Sehr geehrter Herr College!
Ich habe Ihr mir sehr angenehmes Schreiben vom gestrigen Datum heute Nachmittag erhalten und komme so eben aus der Senatssitzung, in welcher unsere, der Facultät, Vorschläge wie zu erwarten einstimmig angenommen wurden; auch bin ich Ihnen dieses mitzutheilen vom akademischen Senat ausdrücklich beauftragt. Unser Vorschlag aber geht eigentlich allein auf Ihre Berufung mit der dringenden Bitte, dies so viel als möglich zu beschleunigen und nur eventuell, für den Fall wenn Sie nicht mehr für uns zu haben wären, haben wir noch Martin in Prag an zweiter Stelle in Vorschlag gebracht. Der Bericht des Prorectors, Professor
Bechmann, wird morgen nach München
| mit dem meinigen abgehen, und Ihre definitive Berufung ist jetzt nichts als eine Zeitfrage, welche von der Erledigung im königlichen
Cabinet abhängt, das sich zur Zeit noch in Hohenschwangau aufhält. Da aber die Beschleunigung der Sache hoffentlich ebenso von dem Minister
Lutz, wie von uns, betrieben werden wird, so ist die königliche Bestätigung doch wohl noch vor Weihnachten zu erwarten. Nöthigenfalls werden wir drängen, und sollten Sie mich unterdeß telegraphisch von der erfolgten Berufung nach Bonn benachrichtigen, so werden wir weiter nach München
telegraphieren und uns Auskunft erbitten.
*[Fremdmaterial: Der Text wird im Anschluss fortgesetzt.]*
(** ** Clock *)
Module Clock.
Definition PAGE_SIZE : nat := 4096.

Record Clock := mkClock {
  reference_offset : Z;
  synthetic_offset : Z;
  mapped_vmo : option (list Z)
}.

(** The page of a mappable clock: the error bound, then zeroes. *)
Definition clock_page : list Z := overwrite (repeat 0 PAGE_SIZE) (le_bytes 8 (2 ^ 64 - 1)).

(** [now] is the monotonic clock of the platform in nanoseconds. *)
Definition new (now backstop : Z) (mappable : bool) : Clock :=
  mkClock (as_i64 now) backstop (if mappable then Some clock_page else None).

Definition read (now : Z) (c : Clock) : Z :=
  i64_saturate (synthetic_offset c + i64_saturate (as_i64 now - reference_offset c)).

Definition update (reference synthetic : Z) (c : Clock) : Clock :=
  mkClock reference synthetic (mapped_vmo c).

Definition ZX_CLOCK_ARGS_VERSION_SHIFT : Z := 58.
Definition ZX_CLOCK_ARGS_VERSION_MASK : Z := Z.shiftl 0x3f ZX_CLOCK_ARGS_VERSION_SHIFT.
Definition ZX_CLOCK_OPTS_ALL : Z := 0x1f.
Definition ZX_CLOCK_OPT_MAPPABLE : Z := bit 4.
Definition ZX_CLOCK_UPDATE_OPTION_SYNTHETIC_VALUE_VALID : Z := bit 0.
Definition ZX_CLOCK_UPDATE_OPTION_REFERENCE_VALUE_VALID : Z := bit 3.

(** [sys_clock_create] up to the new handle; [backstop_time] is what the read of the
    argument structure returns. *)
Definition sys_clock_create (now options : Z) (backstop_time : ZxResult Z) : ZxResult Clock :=
  let version := Z.shiftr options ZX_CLOCK_ARGS_VERSION_SHIFT in
  if (1 <? version) ||
     negb (Z.ldiff options (Z.lor ZX_CLOCK_ARGS_VERSION_MASK ZX_CLOCK_OPTS_ALL) =? 0)
  then Err ZxError.INVALID_ARGS
  else
    let? backstop := (if version =? 0 then Ok 0 else backstop_time) in
    Ok (new now backstop (intersects options ZX_CLOCK_OPT_MAPPABLE)).

(** [sys_clock_update] on the clock of the handle: [value] and [reference] are the fields
    of the argument structure of the version. *)
Definition sys_clock_update (now options : Z) (args : ZxResult (Z * Z)) (c : Clock) : ZxResult Clock :=
  let version := Z.shiftr options ZX_CLOCK_ARGS_VERSION_SHIFT in
  let flags := Z.ldiff options ZX_CLOCK_ARGS_VERSION_MASK in
  let now := as_i64 now in
  if version =? 1 then
    let? (value, _) := args in
    Ok (if intersects flags ZX_CLOCK_UPDATE_OPTION_SYNTHETIC_VALUE_VALID then update now value c else c)
  else if version =? 2 then
    let? (value, reference) := args in
    Ok (if intersects flags ZX_CLOCK_UPDATE_OPTION_SYNTHETIC_VALUE_VALID
        then update (if intersects flags ZX_CLOCK_UPDATE_OPTION_REFERENCE_VALUE_VALID then reference else now) value c
        else c)
  else Err ZxError.INVALID_ARGS.

Lemma as_i64_small x : 0 ≤ x < 2 ^ 63 → as_i64 x = x.
Proof. intros H. unfold as_i64. rewrite wrap_small by (unfold fits; lia). by destruct (Z.ltb_spec x (2 ^ 63)); [|lia]. Qed.

Lemma i64_saturate_id x : in_i64 x → i64_saturate x = x.
Proof. unfold in_i64, i64_saturate. lia. Qed.

Lemma i64_saturate_mono x y : x ≤ y → i64_saturate x ≤ i64_saturate y.
Proof. unfold i64_saturate. lia. Qed.

Lemma i64_saturate_in x : in_i64 (i64_saturate x).
Proof. unfold in_i64, i64_saturate, i64_min, i64_max. lia. Qed.

(** Reads of a clock stay within [i64], never go back while the platform clock does
    not, and are exact where nothing saturates: [synthetic + (now - reference)].  So a new
    clock starts at its backstop, and after an update that gives only the synthetic value
    the clock reads that value at that time. *)
Theorem clock_read (c : Clock) (now now' : Z) :
  0 ≤ now ≤ now' → now' < 2 ^ 63 →
  in_i64 (read now c) ∧ read now c ≤ read now' c ∧
  (in_i64 (now - reference_offset c) → in_i64 (synthetic_offset c + (now - reference_offset c)) →
   read now c = synthetic_offset c + (now - reference_offset c)) ∧
  (∀ backstop mappable, in_i64 backstop → read now (new now backstop mappable) = backstop) ∧
  (∀ options value reference, in_i64 value →
     Z.shiftr options 58 = 1 → Z.testbit options 0 = true →
     rmap (read now) (sys_clock_update now options (Ok (value, reference)) c) = Ok value).
Proof.
  intros Hn Hn'. assert (as_i64 now = now) as En by (apply as_i64_small; lia).
  assert (∀ r s m, in_i64 s → r = now → read now (mkClock r s m) = s) as Hread.
  { intros r s m Hs ->. unfold read. simpl. rewrite En, Z.sub_diag. rewrite (i64_saturate_id 0) by done.
    rewrite Z.add_0_r. by apply i64_saturate_id. }
  split_and!.
  - apply i64_saturate_in.
  - unfold read. rewrite !as_i64_small by lia. apply i64_saturate_mono, Z.add_le_mono_l, i64_saturate_mono. lia.
  - intros H1 H2. unfold read. rewrite En. rewrite (i64_saturate_id (now - _)) by done. by apply i64_saturate_id.
  - intros b m Hb. unfold new. by apply Hread.
  - intros o v r Hv Ho Hb. unfold sys_clock_update, ZX_CLOCK_ARGS_VERSION_SHIFT. rewrite Ho. simpl.
    unfold ZX_CLOCK_UPDATE_OPTION_SYNTHETIC_VALUE_VALID. rewrite intersects_bit by lia.
    rewrite Z.ldiff_spec, Hb. simpl. unfold update. by rewrite Hread.
Qed.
Sobald die königliche Bestätigung erfolgt ist, beauftragt der Minister unseren Prorector, die officielle Verhandlung zur Berufung mit Ihnen zu führen und es genügt die Erklärung Ihrer Annahme, um die Sache zum Abschluß zu bringen. Sie | können 1200 Mark und nach Umständen auch mehr – ich weiß nicht einmal, ob Sie verheiratet sind – Umzugskosten verlangen und, wie ich meine, unbedenklich am 24. Ihre Wohnung in Straßburg kündigen, da Sie doch gewiß nicht mehr Gefahr laufen, sich zwischen zwei Stühle zu setzen.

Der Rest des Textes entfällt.